1. A self-thermostatting electrochemical plate gas sensor, comprising: the device comprises an electrochemical sheet type gas sensor and a ceramic heating sheet for providing and maintaining the electrochemical sheet type gas sensor at a required working temperature; the preparation method of the self-constant temperature electrochemical sheet type gas sensor comprises the following steps:

preparation of NASICON, Na, by high temperature solid phase method_1+xZr₂Si_xP_3-XO₁₂Preparing a NASICON blank from a powder material, wherein x is 2, preparing the NASICON blank under 160MPa of pressure by using cold isostatic pressing, and then sintering the NASICON blank at a high temperature in a muffle furnace to obtain an NASICON substrate; taking a NASICON solid electrolyte substrate, polishing to the thickness of 1.4mm, screen-printing platinum paste on one surface of the NASICON substrate to form three platinum electrodes which are not communicated with each other and respectively used as a counter electrode, a working electrode and a reference electrode, drying for 0.5h at 80 ℃, fixing a platinum wire on the platinum electrode by using the platinum paste, drying for 0.5h at 80 ℃, placing the device in a muffle furnace for calcining for 2h at 750 ℃, and coating a layer of inorganic binder on the surface of the reference electrode to completely isolate the reference electrode from air; then adding TiO₂Terpineol and evenly mixing the terpineol by using a pendulum vibration ball mill to obtain TiO₂Slurry; according to the mass ratio of 1: 5 weighing NaNO₂Terpineol and evenly mixing the terpineol by using a pendulum vibration ball mill to obtain NaNO₂An electrode material; screen printing a layer of TiO on the working electrode₂Drying the slurry and placing the dried slurry inCalcining in a muffle furnace at 500 ℃ for 2h to form TiO₂Catalytic oxidation layer, screen printing a layer of NaNO on the counter electrode₂Drying the electrode material to form NaNO₂A layer of electrode material; bonding the PTC ceramic heating plate on the other surface of the obtained sensor substrate by using a high-temperature-resistant bonding agent, standing for 24 hours, and connecting the ceramic heating plate with a battery through a lead when the high-temperature-resistant bonding agent reaches the highest strength;

or preparing a GDC intermediate solid product by a coprecipitation method, and calcining at high temperature to obtain a GDC powder material; adding 50g of powder material into 15mL of mixed solution of absolute ethyl alcohol and triethanolamine with the volume ratio of 99.7%, ball-milling for 24h, preparing a GDC green material by using a tape casting method, and carrying out high-temperature treatment at 1450 ℃ for 10h to carry out ceramic treatment to obtain a GDC substrate; taking a GDC solid electrolyte substrate, forming two platinum electrodes which are not communicated with each other on one side of the substrate by screen printing of platinum paste, drying at 80 ℃ for 0.5h, fixing a platinum wire on the platinum electrode by utilizing the platinum paste, drying at 80 ℃ for 0.5h again, and then placing the device in a muffle furnace to calcine at 1400 ℃ for 2h to obtain a sheet type sample printed with the Pt electrode; preparation of mesoporous WO by template method₃5g of WO was taken₃Mixing the powder with 1mL of terpineol and ball-milling for 12h to obtain WO₃Sensitive electrode paste; using screen printing process to print WO₃Printing sensitive electrode slurry on one electrode to completely cover the Pt electrode, drying to obtain a working electrode, and using the other electrode as a reference electrode; and bonding the MCH ceramic heating plate on the other side surface of the obtained sensor substrate by using a high-temperature-resistant bonding agent, standing, and connecting the MCH ceramic heating plate with a battery through a wire when the high-temperature-resistant bonding agent reaches the highest strength.
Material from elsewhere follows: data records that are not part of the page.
(** [SetCapacity] tries to set the ring's capacity. *)
Definition SetCapacity (b : Ring) (capacity : Z) : outcome Ring :=
  let capacity := if capacity <? size b then size b else capacity in
  if capacity =? len (buf b) then Done b
  else
    nbuf <- make capacity nil ;;
    let head0 := head b in
    tail <- Index (-1) head0 (size b) (len (buf b)) ;;
    if tail <? head0 then
      src <- slice (buf b) tail (wrap (head0 + 1)) ;;
      c <- copy_at nbuf 0 src ;;
      Done {| buf := fst c; head := wrap (size b - 1); size := size b |}
    else
      src <- slice_from (buf b) tail ;;
      c <- copy_at nbuf 0 src ;;
      let '(nbuf1, n) := c in
      src2 <- slice_to (buf b) (wrap (head0 + 1)) ;;
      c2 <- copy_at nbuf1 n src2 ;;
      Done {| buf := fst c2; head := wrap (size b - 1); size := size b |}.

(** [Capacity] is the max size permitted. *)
Definition Capacity (b : Ring) : Z := len (buf b).

(** [Size] returns the ring's size. *)
Definition Size (b : Ring) : Z := size b.

(** [Push] puts [value] into the ring and discards the oldest one. *)
Definition Push (b : Ring) (value : V) : outcome Ring :=
  if (len (buf b) =? 0) || (size b =? 0) then Done b
  else
    next <- Next 1 (head b) (len (buf b)) ;;
    buf' <- store (buf b) next value ;;
    Done {| buf := buf'; head := next; size := size b |}.

(** [Get] returns the value in the ring, with the error. *)
Definition Get (b : Ring) (i : Z) : outcome (V * option error) :=
  if size b =? 0 then Done (box 0, Some EmptyError)
  else
    position <- Index i (head b) (size b) (len (buf b)) ;;
    v <- load (buf b) position nil ;;
    Done (v, None).

(** Looping over [Add]: the values one by one, stopping at the first
    error. *)
Fixpoint AddEach (b : Ring) (values : list V)
  : outcome (Ring * option error) :=
  match values with
  | [] => Done (b, None)
  | v :: values' =>
    r <- Add b v ;;
    match snd r with
    | Some e => Done (fst r, Some e)
    | None => AddEach (fst r) values'
    end
  end.

(** *** The comparison of the tests *)

(** The loop [for i := 0; i < b.Size(); i++ { ... }] of [equals], from
    [i] on.  [eqb] is [==] on [interface{}] values of comparable dynamic
    types.  A round adds one to [i], so [b.Size()] rounds are enough. *)
Fixpoint equals_loop (eqb : V -> V -> bool) (fuel : nat) (b c : Ring)
  (i : Z) : outcome bool :=
  if i <? Size b then
    match fuel with
    | O => NoReturn
    | S fuel' =>
      x <- Get b i ;;
      y <- Get c i ;;
      match snd x with
      | Some xerr => Panic (PanicError xerr)
      | None =>
        match snd y with
        | Some yerr => Panic (PanicError yerr)
        | None =>
          if negb (eqb (fst x) (fst y)) then Done false
          else equals_loop eqb fuel' b c (wrap (i + 1))
        end
      end
    end
  else Done true.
2. The self-isothermal electrochemical plate gas sensor according to claim 1, wherein said high temperature resistant adhesive is a high temperature resistant thermally conductive glue having a thermal conductivity greater than 1.5W/(m-k).

3. The self-thermostatted electrochemical plate gas sensor of claim 1, wherein the ceramic heater plate is the same size as the solid electrolyte type gas sensor substrate.